* _TASK TO COMPLETE_:
Go through the records and copy each line where the string "classify" occurs.

Collected data:
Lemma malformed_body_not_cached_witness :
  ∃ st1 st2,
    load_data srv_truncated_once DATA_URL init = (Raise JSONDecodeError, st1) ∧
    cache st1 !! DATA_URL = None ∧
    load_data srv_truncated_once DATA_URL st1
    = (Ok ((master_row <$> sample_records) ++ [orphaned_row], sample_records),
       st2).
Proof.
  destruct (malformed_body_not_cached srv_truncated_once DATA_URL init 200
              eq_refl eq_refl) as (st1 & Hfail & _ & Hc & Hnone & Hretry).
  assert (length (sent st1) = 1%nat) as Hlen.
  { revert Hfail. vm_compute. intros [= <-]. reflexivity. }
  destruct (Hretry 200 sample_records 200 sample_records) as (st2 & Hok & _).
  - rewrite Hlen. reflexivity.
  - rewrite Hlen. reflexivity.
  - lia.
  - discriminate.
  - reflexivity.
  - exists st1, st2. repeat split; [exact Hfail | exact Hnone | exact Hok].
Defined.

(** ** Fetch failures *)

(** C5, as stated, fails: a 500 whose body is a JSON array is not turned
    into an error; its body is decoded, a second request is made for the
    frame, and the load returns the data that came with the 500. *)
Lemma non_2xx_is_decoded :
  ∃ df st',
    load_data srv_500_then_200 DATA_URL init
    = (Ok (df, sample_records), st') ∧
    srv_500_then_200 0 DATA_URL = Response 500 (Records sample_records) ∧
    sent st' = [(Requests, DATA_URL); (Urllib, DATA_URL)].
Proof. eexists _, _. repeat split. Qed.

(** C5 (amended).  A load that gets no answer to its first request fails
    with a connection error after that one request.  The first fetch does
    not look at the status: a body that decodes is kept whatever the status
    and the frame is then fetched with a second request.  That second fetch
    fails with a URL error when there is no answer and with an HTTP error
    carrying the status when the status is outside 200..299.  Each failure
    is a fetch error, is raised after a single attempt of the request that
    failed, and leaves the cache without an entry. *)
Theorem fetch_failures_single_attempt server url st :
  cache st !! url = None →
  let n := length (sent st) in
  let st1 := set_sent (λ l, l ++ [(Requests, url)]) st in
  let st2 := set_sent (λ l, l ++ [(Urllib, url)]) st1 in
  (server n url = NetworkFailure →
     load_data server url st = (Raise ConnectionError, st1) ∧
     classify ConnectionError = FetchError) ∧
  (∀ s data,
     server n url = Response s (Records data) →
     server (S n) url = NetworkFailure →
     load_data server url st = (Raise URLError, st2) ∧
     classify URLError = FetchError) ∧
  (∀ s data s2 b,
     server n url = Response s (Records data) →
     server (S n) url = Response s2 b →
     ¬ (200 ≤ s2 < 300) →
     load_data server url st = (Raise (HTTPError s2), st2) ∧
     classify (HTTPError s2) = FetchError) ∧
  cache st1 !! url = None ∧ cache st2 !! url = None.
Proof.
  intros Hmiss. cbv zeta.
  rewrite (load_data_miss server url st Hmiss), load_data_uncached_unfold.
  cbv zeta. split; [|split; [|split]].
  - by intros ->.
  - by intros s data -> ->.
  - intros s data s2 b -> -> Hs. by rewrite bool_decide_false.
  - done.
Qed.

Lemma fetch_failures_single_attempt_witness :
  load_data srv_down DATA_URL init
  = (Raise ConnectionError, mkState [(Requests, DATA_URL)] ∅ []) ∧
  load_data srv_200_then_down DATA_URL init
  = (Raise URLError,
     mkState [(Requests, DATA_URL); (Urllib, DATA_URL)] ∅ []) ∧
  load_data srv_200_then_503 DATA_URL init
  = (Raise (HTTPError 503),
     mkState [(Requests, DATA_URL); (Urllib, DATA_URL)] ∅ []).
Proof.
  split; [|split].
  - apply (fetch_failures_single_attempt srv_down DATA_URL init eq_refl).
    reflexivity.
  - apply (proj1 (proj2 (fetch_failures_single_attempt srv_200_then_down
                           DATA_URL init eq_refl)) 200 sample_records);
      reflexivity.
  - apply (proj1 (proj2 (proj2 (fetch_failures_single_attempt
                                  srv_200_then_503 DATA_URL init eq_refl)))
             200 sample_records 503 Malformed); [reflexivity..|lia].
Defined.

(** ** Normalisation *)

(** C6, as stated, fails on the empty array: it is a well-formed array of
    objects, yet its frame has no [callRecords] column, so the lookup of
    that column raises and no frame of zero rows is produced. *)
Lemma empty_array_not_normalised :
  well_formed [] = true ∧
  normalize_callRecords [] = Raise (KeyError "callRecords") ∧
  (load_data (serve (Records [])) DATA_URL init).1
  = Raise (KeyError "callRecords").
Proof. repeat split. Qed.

* _EXERCISE ANSWER_:
     classify ConnectionError = FetchError) ∧
     classify URLError = FetchError) ∧
     classify (HTTPError s2) = FetchError) ∧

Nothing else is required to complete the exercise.